| The task |
Your response should contain every line from the data below that holds the string "buckets".
╭──
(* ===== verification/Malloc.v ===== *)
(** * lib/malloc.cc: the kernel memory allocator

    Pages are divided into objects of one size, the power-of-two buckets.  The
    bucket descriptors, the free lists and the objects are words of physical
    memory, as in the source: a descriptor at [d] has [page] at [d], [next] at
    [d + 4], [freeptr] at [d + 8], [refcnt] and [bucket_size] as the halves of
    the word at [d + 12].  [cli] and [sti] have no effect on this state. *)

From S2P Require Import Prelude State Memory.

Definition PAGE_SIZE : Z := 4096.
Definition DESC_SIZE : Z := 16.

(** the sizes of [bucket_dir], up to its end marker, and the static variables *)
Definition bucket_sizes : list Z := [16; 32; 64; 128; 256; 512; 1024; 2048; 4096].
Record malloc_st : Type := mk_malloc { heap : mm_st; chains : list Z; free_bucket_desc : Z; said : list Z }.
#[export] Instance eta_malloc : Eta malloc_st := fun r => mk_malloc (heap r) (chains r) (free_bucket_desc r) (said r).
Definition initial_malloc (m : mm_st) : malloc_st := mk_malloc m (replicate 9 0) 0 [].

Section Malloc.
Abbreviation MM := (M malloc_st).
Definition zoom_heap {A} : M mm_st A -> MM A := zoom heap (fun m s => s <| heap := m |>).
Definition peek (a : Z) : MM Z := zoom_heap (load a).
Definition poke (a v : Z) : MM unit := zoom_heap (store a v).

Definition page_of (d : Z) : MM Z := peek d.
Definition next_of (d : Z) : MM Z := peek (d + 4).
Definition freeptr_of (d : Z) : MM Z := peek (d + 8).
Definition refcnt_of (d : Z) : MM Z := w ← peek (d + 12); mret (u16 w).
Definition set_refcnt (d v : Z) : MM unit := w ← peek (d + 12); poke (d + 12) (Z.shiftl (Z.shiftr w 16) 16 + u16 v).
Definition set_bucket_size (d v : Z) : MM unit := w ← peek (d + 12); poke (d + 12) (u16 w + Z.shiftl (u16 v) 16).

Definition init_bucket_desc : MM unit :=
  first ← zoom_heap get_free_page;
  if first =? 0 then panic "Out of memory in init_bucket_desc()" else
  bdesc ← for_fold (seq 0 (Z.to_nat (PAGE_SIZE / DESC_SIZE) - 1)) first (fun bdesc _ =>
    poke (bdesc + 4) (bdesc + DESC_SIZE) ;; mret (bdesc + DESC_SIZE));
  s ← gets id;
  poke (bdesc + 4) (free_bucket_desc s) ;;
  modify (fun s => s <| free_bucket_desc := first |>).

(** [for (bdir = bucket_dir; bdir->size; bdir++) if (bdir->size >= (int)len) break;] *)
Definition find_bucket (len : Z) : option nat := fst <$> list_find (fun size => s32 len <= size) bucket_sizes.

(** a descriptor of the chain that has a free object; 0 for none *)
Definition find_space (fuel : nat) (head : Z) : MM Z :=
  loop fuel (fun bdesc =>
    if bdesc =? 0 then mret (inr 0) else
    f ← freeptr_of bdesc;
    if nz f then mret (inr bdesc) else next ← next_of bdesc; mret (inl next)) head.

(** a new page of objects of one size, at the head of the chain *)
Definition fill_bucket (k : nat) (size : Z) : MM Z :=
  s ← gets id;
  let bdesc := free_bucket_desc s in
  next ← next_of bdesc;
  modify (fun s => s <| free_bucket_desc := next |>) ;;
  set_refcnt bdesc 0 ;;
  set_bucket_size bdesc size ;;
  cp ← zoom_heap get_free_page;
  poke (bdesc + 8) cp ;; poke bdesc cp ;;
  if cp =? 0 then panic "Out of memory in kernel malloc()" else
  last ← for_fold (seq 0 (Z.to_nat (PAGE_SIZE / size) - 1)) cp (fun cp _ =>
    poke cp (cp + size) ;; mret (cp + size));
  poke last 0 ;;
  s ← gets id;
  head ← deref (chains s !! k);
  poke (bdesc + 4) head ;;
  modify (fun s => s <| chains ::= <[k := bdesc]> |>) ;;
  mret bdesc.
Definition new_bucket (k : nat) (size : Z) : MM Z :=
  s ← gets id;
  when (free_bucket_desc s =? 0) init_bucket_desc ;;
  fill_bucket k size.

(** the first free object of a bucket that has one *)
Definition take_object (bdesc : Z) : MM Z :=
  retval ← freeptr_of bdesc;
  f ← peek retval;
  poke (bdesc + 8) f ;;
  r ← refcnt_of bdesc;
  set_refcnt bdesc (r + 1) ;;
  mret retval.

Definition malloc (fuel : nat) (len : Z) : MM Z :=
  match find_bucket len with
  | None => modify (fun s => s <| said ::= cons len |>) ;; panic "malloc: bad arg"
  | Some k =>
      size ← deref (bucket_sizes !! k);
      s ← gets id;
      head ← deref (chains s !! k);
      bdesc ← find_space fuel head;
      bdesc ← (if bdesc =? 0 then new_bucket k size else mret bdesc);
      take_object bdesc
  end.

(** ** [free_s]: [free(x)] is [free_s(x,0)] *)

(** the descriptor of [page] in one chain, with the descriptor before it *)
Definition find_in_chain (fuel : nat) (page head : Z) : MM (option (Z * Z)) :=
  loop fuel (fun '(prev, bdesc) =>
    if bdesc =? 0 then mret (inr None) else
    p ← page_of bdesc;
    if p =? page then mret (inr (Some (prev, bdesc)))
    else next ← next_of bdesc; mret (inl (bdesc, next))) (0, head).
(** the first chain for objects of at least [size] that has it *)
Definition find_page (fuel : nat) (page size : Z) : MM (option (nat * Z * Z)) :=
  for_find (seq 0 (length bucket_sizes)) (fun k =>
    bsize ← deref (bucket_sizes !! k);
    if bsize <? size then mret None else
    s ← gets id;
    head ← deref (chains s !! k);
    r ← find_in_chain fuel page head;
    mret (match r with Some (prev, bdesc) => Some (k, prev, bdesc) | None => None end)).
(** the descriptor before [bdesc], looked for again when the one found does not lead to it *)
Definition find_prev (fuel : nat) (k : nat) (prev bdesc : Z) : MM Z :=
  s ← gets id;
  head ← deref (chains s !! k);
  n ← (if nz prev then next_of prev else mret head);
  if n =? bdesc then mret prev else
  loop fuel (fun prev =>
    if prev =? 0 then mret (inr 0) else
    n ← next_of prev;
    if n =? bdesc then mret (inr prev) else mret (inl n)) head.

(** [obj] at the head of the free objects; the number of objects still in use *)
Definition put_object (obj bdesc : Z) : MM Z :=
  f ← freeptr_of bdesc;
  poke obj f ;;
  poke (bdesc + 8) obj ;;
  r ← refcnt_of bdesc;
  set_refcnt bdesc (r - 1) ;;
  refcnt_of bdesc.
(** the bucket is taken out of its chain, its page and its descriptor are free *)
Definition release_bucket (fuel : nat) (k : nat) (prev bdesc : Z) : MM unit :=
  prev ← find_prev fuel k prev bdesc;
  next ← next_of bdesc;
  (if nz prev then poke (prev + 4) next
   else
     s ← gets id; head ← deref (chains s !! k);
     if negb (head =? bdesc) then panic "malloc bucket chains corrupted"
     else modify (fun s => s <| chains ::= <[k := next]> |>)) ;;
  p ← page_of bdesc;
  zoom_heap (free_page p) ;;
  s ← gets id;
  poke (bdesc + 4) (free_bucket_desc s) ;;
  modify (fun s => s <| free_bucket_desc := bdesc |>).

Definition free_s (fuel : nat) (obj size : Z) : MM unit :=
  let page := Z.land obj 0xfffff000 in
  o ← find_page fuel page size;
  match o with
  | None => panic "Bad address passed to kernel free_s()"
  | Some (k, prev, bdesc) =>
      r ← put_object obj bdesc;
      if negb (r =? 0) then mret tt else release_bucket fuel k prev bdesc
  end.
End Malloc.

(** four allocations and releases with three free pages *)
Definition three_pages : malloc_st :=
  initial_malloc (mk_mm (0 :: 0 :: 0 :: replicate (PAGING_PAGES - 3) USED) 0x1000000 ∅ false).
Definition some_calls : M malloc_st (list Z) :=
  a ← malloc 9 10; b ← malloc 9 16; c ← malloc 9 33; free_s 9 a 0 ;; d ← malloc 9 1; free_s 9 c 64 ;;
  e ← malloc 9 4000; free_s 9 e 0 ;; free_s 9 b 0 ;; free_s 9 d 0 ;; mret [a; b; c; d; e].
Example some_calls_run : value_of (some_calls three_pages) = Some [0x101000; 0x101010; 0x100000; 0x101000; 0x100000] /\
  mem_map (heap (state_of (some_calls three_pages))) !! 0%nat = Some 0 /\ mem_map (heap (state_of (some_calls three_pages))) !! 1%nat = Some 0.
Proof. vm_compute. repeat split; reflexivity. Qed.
╰──
╭──
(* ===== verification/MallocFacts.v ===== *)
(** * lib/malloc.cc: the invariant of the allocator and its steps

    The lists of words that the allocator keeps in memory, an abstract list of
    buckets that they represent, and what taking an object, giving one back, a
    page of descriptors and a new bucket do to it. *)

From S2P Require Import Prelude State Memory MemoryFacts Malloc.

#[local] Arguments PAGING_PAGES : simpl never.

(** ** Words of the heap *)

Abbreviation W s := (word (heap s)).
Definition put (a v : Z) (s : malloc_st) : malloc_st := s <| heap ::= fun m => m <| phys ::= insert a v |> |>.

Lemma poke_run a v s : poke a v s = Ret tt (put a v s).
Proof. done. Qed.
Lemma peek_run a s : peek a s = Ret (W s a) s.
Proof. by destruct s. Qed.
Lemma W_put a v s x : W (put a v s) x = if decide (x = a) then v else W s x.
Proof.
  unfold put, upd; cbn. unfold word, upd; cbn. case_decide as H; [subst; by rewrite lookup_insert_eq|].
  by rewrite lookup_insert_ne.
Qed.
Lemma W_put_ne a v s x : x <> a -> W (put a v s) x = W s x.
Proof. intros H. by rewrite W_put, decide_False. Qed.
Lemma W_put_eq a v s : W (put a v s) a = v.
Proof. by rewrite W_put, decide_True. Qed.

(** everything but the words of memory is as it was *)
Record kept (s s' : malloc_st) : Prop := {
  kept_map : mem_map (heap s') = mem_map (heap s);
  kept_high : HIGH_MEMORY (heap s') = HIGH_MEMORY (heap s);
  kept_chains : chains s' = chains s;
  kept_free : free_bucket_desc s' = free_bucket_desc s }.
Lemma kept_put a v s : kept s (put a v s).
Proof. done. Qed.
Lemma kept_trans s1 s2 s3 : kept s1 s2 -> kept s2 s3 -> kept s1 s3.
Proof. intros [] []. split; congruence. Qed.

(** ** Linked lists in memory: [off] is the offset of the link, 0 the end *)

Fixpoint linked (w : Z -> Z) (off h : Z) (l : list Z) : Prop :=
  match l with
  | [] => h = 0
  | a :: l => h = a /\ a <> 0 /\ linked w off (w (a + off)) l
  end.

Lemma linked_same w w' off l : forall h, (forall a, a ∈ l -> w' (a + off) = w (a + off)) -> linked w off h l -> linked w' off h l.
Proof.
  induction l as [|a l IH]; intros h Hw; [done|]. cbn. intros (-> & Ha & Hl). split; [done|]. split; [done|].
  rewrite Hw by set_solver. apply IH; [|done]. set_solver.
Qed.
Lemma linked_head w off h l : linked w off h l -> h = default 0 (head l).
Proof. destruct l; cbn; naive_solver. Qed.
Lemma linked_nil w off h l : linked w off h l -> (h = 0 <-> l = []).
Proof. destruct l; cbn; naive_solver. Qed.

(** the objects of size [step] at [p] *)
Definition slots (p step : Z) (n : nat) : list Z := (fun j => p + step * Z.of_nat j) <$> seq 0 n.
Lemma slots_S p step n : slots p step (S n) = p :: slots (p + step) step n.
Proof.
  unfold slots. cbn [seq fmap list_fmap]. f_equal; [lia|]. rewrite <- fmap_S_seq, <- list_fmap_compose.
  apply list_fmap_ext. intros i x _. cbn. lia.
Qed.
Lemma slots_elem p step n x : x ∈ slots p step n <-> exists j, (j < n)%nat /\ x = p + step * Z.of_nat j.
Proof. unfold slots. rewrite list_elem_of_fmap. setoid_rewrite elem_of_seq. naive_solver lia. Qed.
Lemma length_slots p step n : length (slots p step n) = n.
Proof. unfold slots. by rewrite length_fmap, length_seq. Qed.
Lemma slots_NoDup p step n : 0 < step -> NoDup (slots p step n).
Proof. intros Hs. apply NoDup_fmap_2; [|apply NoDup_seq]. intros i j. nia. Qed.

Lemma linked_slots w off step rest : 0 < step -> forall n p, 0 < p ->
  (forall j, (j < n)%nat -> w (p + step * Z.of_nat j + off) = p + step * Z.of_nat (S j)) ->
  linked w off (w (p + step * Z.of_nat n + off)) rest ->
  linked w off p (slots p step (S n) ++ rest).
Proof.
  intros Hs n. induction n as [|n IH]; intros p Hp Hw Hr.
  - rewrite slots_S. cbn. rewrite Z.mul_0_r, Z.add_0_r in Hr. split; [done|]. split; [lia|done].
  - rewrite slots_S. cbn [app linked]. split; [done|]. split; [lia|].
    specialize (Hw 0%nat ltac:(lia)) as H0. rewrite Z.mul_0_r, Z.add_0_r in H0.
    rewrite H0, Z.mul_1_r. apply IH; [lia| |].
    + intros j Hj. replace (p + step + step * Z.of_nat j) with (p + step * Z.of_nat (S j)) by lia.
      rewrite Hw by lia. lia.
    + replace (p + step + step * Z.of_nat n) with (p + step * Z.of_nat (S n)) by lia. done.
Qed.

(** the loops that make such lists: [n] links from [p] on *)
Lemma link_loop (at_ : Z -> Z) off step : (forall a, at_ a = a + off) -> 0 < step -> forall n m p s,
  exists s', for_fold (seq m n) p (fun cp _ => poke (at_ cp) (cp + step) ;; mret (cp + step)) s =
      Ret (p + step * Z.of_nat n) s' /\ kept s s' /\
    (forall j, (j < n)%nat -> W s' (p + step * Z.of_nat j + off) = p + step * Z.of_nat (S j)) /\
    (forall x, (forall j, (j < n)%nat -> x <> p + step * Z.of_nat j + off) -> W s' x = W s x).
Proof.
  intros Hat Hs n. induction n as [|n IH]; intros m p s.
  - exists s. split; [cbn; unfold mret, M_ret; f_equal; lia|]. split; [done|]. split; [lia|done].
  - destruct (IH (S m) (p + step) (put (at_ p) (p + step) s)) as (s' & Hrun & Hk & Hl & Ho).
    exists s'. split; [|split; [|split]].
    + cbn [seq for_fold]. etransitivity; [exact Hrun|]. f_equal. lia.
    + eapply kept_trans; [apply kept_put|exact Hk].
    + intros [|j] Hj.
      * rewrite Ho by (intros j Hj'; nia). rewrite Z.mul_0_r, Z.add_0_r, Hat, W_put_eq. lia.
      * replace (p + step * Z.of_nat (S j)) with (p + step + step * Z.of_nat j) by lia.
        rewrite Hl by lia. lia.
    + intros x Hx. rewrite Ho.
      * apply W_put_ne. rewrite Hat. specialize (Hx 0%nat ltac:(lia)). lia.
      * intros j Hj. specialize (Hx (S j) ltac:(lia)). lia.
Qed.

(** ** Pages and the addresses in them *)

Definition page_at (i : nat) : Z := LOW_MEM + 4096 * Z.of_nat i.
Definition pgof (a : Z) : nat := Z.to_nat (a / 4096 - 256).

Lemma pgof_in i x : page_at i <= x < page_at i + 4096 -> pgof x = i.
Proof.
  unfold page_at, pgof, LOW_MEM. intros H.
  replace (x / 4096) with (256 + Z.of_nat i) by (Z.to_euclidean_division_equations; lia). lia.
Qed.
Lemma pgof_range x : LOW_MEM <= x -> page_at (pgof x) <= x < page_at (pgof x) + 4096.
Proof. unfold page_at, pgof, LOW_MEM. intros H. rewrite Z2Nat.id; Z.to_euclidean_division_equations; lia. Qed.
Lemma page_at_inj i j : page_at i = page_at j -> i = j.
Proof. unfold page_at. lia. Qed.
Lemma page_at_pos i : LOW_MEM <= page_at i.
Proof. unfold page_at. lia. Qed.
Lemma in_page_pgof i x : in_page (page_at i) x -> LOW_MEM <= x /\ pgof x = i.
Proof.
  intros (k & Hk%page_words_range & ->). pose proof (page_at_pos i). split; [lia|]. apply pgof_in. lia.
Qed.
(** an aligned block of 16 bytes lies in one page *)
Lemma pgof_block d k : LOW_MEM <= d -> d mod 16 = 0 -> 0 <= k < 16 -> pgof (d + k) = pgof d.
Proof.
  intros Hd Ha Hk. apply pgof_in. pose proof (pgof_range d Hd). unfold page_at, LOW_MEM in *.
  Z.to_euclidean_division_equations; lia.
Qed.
╰──
╭──
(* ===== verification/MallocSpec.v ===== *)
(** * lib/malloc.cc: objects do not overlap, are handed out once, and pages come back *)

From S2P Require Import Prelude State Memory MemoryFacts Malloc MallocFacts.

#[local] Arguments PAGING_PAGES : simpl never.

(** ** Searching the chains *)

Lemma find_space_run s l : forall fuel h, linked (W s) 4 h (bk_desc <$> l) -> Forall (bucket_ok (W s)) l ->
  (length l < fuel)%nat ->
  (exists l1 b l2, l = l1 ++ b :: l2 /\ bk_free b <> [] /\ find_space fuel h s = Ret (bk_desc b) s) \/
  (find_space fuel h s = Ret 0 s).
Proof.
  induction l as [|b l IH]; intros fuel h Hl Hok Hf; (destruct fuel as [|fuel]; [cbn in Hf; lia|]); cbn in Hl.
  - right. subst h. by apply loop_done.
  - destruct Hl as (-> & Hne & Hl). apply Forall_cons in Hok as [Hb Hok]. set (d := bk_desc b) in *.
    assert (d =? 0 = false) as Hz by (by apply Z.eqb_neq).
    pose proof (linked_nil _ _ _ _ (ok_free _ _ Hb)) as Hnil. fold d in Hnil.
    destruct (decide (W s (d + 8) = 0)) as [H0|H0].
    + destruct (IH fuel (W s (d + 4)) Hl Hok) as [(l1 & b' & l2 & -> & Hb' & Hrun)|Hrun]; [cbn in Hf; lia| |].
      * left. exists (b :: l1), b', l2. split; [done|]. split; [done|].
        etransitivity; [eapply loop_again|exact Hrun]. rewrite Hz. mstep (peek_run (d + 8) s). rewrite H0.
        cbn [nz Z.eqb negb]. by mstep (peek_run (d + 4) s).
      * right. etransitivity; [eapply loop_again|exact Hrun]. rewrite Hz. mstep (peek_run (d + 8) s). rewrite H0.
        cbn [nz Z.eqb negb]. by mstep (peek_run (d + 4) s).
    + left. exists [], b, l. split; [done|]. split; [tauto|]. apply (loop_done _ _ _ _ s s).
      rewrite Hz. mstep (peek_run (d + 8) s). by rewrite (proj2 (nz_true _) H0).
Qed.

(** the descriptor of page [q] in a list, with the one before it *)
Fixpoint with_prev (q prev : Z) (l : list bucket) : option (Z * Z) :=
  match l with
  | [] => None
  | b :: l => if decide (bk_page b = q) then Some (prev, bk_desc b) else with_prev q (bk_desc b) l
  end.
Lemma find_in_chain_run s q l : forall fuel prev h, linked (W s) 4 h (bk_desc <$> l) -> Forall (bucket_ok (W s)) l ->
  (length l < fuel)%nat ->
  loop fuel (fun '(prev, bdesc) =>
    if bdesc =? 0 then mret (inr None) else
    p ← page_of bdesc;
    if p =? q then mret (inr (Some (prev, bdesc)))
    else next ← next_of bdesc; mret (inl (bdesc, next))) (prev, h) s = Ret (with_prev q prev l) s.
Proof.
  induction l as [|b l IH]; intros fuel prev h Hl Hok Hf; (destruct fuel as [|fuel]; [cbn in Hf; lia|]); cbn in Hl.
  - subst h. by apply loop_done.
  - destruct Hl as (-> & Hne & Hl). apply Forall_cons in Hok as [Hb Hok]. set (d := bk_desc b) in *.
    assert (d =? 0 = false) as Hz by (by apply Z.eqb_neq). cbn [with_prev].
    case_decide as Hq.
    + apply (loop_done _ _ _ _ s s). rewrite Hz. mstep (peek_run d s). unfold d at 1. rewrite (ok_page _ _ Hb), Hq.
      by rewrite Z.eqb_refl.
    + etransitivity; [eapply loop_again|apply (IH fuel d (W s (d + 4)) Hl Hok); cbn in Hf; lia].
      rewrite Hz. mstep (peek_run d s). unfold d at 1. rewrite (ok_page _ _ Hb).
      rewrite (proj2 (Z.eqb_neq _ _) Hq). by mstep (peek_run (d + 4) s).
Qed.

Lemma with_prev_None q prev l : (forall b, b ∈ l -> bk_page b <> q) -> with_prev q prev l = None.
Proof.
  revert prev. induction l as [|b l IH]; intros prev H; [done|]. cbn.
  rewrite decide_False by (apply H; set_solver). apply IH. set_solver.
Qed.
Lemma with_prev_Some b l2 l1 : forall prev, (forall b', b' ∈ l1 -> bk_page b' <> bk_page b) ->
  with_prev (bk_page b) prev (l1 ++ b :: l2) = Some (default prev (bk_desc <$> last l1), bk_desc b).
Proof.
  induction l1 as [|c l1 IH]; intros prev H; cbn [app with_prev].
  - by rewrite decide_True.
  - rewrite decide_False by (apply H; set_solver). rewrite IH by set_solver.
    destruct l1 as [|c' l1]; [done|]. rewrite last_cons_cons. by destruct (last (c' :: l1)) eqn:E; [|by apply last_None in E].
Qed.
╰──
| Solution to this task |
    Pages are divided into objects of one size, the power-of-two buckets.  The
    buckets that they represent, and what taking an object, giving one back, a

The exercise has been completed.